CYP2D6 genotyping performed at three different institutions identified 16 subjects of predominantly African ancestry (Table 1) which presented heterozygous for certain key SNPs (100C>T, 1846 G>A, 2850C>T), were negative for all other SNPs tested as well as copy number variations (CNVs), but were homozygous for 1023T/T (Figure 2A). Cases 1–11 also did not exhibit any evidence for the presence of hybrid genes (CYP2D6/2D7 or 2D7/2D6) based on quantitative CNV analysis that could conceivably interfere with the assay result in question. This suggested that these subjects have a CYP2D6*4/*17 genotype with a novel CYP2D6*4 subvariant that carries the 1023C>T SNP. When using a CMH custom-made CYP2D6*17 TaqMan assay these subjects also genotyped homozygous for 1023T/T (data comparable to those shown in Figure 2A). Two Coriell samples (cases 12 and 13) with the same SNP patterns were identified by Thermo Fisher Scientific (formerly Life Technologies, Foster City, CA, USA). Seven subjects with homozygous 1023T/T calls by TaqMan assay were also interrogated by RFLP analysis. In contrast to the TaqMan assay results, RFLP indicated heterozygosity for the CYP2D6*17 1023C>T SNP (Table 2).

Table 1
Table 2 Genotype and Gene Resequencing Results
Figure 2
figure 2

CYP2D6*17 (1023C>T) TaqMan Assay Genotype Results.

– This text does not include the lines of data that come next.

(** [find_modifiers]: the number of key codes per modifier, and the table. *)
Definition find_modifiers {S} (map : xkb_keymap) (min max : Z) : ST S (nat * list Z) :=
  check (forallb (xkb_map_has_mod map) modifier_names);;
  r ← local (for_each (try_key map) (upto min max)) (fm_init map);
  let s := r.2 in
  let per := Z.to_nat (fold_left Z.max (fm_counts s) 0) in
  out ← local (fill_rows s per) (repeat 0 (8 * per));
  mret (per, out.2).

(** ** [set_keymap]

    What [di_get] answers for the four keys of the keymap object. *)
Record keymap_object := KeymapObject {
  ko_layout : option di_string;
  ko_model : option di_string;
  ko_variant : option di_string;
  ko_options : option di_string
}.

(** The keysyms are stored at column [c] of the row of [i]. *)
Definition keysym_at (min per i c : Z) : nat := Z.to_nat ((i - min) * per + c).

(** One level of a key. *)
Definition store_level (map : xkb_keymap) (min per i : Z) (keysyms : list Z) (j : nat) : ST xconnection (list Z) :=
  match xkb_keymap_syms map i j with
  | [] => mret keysyms
  | [sym] =>
      keysyms ← (if Nat.ltb j 2 then store_at (keysym_at min per i (Z.of_nat j)) sym keysyms else mret keysyms);
      store_at (keysym_at min per i (Z.of_nat j + 2)) sym keysyms
  | _ => xlog "Multiple keysyms per level is not supported";; mret keysyms
  end.

(** A loop that carries a value. *)
Fixpoint fold_st {S A C} (f : C → A → ST S C) (c : C) (l : list A) : ST S C :=
  match l with
  | [] => mret c
  | x :: l' => c' ← f c x; fold_st f c' l'
  end.

Definition store_key (map : xkb_keymap) (min per : Z) (keysyms : list Z) (i : Z) : ST xconnection (list Z) :=
  fold_st (store_level map min per i) keysyms (seq 0 (xkb_keymap_num_levels map i)).

(** The loop that sets the modifiers, as long as the server is busy. *)
Definition set_modifiers (per : nat) (keycodes : list Z) (_ : unit) : ST xconnection (option unit) :=
  r ← request (set_modifier_mapping (wrap_u 8 (Z.of_nat per)) keycodes);
  match r with
  | Reply status =>
      if status =? MAPPING_STATUS_FAILURE then
        xlog "Failed to set modifiers, your keymap will be broken.";; mret None
      else if status =? MAPPING_STATUS_SUCCESS then mret None
      else mret (Some tt)
  | _ => xlog "Failed to set modifiers, your keymap will be broken.";; mret None
  end.

(** The range of key codes, and the columns of the table. *)
Definition key_range (map : xkb_keymap) : Z * Z :=
  let max := xkb_keymap_max_keycode map in
  let min := xkb_keymap_min_keycode map in
  (if min <? setup_min_keycode then setup_min_keycode else min,
   if max >? setup_max_keycode then setup_max_keycode else max).

Definition keysym_per_keycode (map : xkb_keymap) (min max : Z) : Z :=
  fold_left Z.max (List.map (λ i, Z.of_nat (xkb_keymap_num_levels map i)) (upto min max)) 0 + 2.

(** [set_keymap]; a keymap that cannot be compiled is a null pointer. *)
Definition set_keymap (fuel : nat) (o : option keymap_object) : ST xconnection unit :=
  let log_invalid := xlog "Invalid keymap object, key layout is not set" in
  match o with
  | None => log_invalid
  | Some o =>
      match ko_layout o with
      | None => log_invalid
      | Some layout =>
          let names := RuleNames (c_str layout) (c_str <$> ko_model o) (c_str <$> ko_variant o) (c_str <$> ko_options o) in
          map ← from_opt NullDeref (xkb_keymap_new_from_names names);
          if negb (xkb_keymap_num_layouts map =? 1) then
            xlog "Using multiple layout at the same time is not currently supported."
          else
            let '(min, max) := key_range map in
            let per := keysym_per_keycode map min max in
            keysyms ← fold_st (store_key map min per) (repeat 0 (Z.to_nat (per * (max - min + 1)))) (upto min max);
            e ← request (change_keyboard_mapping (max - min + 1) min per keysyms);
            (if (e : bool) then xlog "Failed to set keymap." else mret tt);;
            modifiers ← find_modifiers map min max;
            while_some fuel (set_modifiers modifiers.1 modifiers.2) tt
      end
  end.
End keymap.

(** ** The key codes of the modifiers *)

Section modifiers.
Context {B : Xkb}.

(** Pressing a key: the state of the keyboard afterwards, and the modifiers that
    it changed. *)
Definition key_effect (map : xkb_keymap) (st : xkb_state) (i : Z) : xkb_state * list nat :=
  let '(u, st1) := xkb_state_update_key st i true in
  let updates := Z.land u XKB_STATE_MODS in
  let st2 := (xkb_state_update_key st1 i false).2 in
  if updates =? 0 then (st2, [])
  else
    let st3 := if Z.land updates XKB_STATE_MODS_LOCKED =? 0 then st2
               else (xkb_state_update_key (xkb_state_update_key st2 i true).2 i false).2 in
    (if Z.land updates XKB_STATE_MODS_LATCHED =? 0 then st3 else xkb_state_new map,
     List.filter (λ j, is_active st1 j updates) (seq 0 8)).

(** The pairs of a key code and a modifier it changes, the last one first. *)
Fixpoint modifier_keys (map : xkb_keymap) (st : xkb_state) (keys : list Z) (hs : list (Z * nat)) : list (Z * nat) :=
  match keys with
  | [] => hs
  | i :: keys' =>
      let '(st', js) := key_effect map st i in
      modifier_keys map st' keys' (rev (List.map (pair i) js) ++ hs)
  end.

Definition codes (j : nat) (hs : list (Z * nat)) : list Z :=
  List.map fst (List.filter (λ p, Nat.eqb p.2 j) hs).

(** The table of the X server: a row for each modifier, filled up with zeros. *)
Definition modifier_row (hs : list (Z * nat)) (per j : nat) : list Z :=
  List.map (wrap_u 8) (codes j hs) ++ repeat 0 (per - length (codes j hs)).

Definition most_codes (hs : list (Z * nat)) : nat := max_list (List.map (λ j, length (codes j hs)) (seq 0 8)).

Definition modifier_table (hs : list (Z * nat)) : nat * list Z :=
  (most_codes hs, concat (List.map (modifier_row hs (most_codes hs)) (seq 0 8))).

Lemma codes_cons i j k hs : codes k ((i, j) :: hs) = if Nat.eqb j k then i :: codes k hs else codes k hs.
Proof. unfold codes. cbn [List.filter snd]. destruct (Nat.eqb j k); reflexivity. Qed.

Lemma codes_length j hs : (length (codes j hs) ≤ length hs)%nat.
Proof.
  induction hs as [|[i k] hs IH]; [unfold codes; cbn; lia|]. rewrite codes_cons. destruct (Nat.eqb k j); cbn [length]; lia.
Qed.

(** The list that starts at index [h]; all indices are below [t]. *)
Fixpoint chain (t : nat) (next : list Z) (kcs : list (option Z)) (h : Z) (l : list Z) : Prop :=
  match l with
  | [] => h = -1
  | x :: l' =>
      0 ≤ h < Z.of_nat t ∧ kcs !! Z.to_nat h = Some (Some x) ∧
      ∃ h', next !! Z.to_nat h = Some h' ∧ chain t next kcs h' l'
  end.

Lemma chain_store t next kcs h l v c :
  chain t next kcs h l → chain (S t) (<[t := v]> next) (<[t := c]> kcs) h l.
Proof.
  revert h. induction l as [|x l IH]; intros h; cbn [chain]; [auto|]. intros (Hh & Hk & h' & Hn & Hl).
  rewrite !list_lookup_insert_ne by lia. split; [lia|]. split; [exact Hk|]. exists h'. auto.
Qed.

(** The arrays hold the lists of the modifiers [hs]. *)
Record arrays (s : fm) (hs : list (Z * nat)) : Prop := {
  ar_next : length (fm_next s) = MAX_KEYCODE;
  ar_keycodes : length (fm_keycodes s) = MAX_KEYCODE;
  ar_total : fm_total s = length hs;
  ar_bound : (length hs ≤ MAX_KEYCODE)%nat;
  ar_heads : length (fm_heads s) = 8%nat;
  ar_counts : length (fm_counts s) = 8%nat;
  ar_lists : ∀ j, (j < 8)%nat → ∃ h, fm_heads s !! j = Some h ∧
    chain (length hs) (fm_next s) (fm_keycodes s) h (codes j hs) ∧
    fm_counts s !! j = Some (Z.of_nat (length (codes j hs)))
}.

Lemma store_at_ok {S A} i (v : A) l (s : S) : (i < length l)%nat → store_at i v l s = Done (<[i := v]> l) s.
Proof. intros Hi. unfold store_at. rewrite (proj2 (Nat.ltb_lt _ _) Hi). reflexivity. Qed.

Lemma store_at_out {S A} i (v : A) l (s : S) : (length l ≤ i)%nat → store_at i v l s = Crash OutOfBounds.
Proof. intros Hi. unfold store_at. rewrite (proj2 (Nat.ltb_ge _ _) Hi). reflexivity. Qed.

(** A step ends with the arrays for [hs], as long as they are long enough. *)
Definition records (m : ST fm unit) (s : fm) (st : xkb_state) (hs : list (Z * nat)) : Prop :=
  if Nat.leb (length hs) MAX_KEYCODE
  then ∃ s', m s = Done tt s' ∧ arrays s' hs ∧ fm_state s' = st
  else m s = Crash OutOfBounds.

Lemma records_bind m (f : unit → ST fm unit) s st1 hs1 st2 hs2 :
  records m s st1 hs1 → (length hs1 ≤ length hs2)%nat →
  (∀ s1, arrays s1 hs1 → fm_state s1 = st1 → records (f tt) s1 st2 hs2) →
  records (m ≫= f) s st2 hs2.
Proof.
  unfold records. intros Hm Hle Hf. unfold mbind, ST_bind. destruct (Nat.leb_spec (length hs1) MAX_KEYCODE) as [H1|H1].
  - destruct Hm as (s1 & -> & Ha & Hst). apply (Hf s1 Ha Hst).
  - rewrite Hm. destruct (Nat.leb_spec (length hs2) MAX_KEYCODE); [lia|reflexivity].
Qed.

(Panels A and B) show the scatter plots for TaqMan assays C__2222771_40 (original assay) and C__2222771_A0 (alternative assay). Numbered subjects correspond to cases 1–9 and 21–23 (Tables 1 and 2). Cases 1–9 were identified as 1023 T/T with the original assay (panel A), but genotyped accurately as 1023 C/T with the alternative assay (panel B). Additional samples of known genotypes were analyzed as references to allow cluster formation in the scatter plots; none of these controls carry a CYP2D6*4.

This result was confirmed by complete (case 1) or partial (cases 2–11) gene resequencing. Sequencing was performed on PCR products representing both alleles; no novel SNPs that could conceivably interfere with the TaqMan assay were found. It was noted however, that all subjects had three SNPs (974C>A, 984A>G and 997C>G) that are commonly found on CYP2D6*4 variants including *4A, B, F, H, J and M while *4L is defined as having 997C>G only and *4C, D, E and K appear to lack this SNP trio (Fig. 1, Table 1 and Ref. 20).

Cases 19 and 20

Cases 19 and 20 tested heterozygous for 100C>T, 1023C>T, 1846G>A and 2850C>T by TaqMan, which is consistent with a CYP2D6*4/*17 genotype. In contrast to cases 1–18, there were no conflicting genotyping results (Figure 2A and Table 2) suggesting that these two subjects did not have any SNV(s) affecting assay performance. Interestingly, sequencing revealed that case 19 was wild-type for 974C>A, 984A>G and 997C>G providing evidence that the SNP trio is suppressing amplification from the CYP2D6*4 subvariants carrying these three SNPs. Sequence information was not available for case 20. Both cases were also negative for CNVs and were negative for hybrid arrangements.

Cases 21–25

These five cases were positive for a gene duplication event. A duplication on the CYP2D6*4 allele (CYP2D6*4×2) was defined in cases 21–23 by genotyping a fragment that was specifically generated from the duplicated gene (fragment D). The duplication was not further specified in cases 24 and 25. As shown in Table 2 and Figure 2A, four of these cases were genotyped heterozygous for 1023C>T and 1846G>A by TaqMan while case 25 was homozygous 1023T/T and heterozygous 1846G/C. The CMH custom-made TaqMan assay also showed heterozygosity for 1023C>T for cases 21–23.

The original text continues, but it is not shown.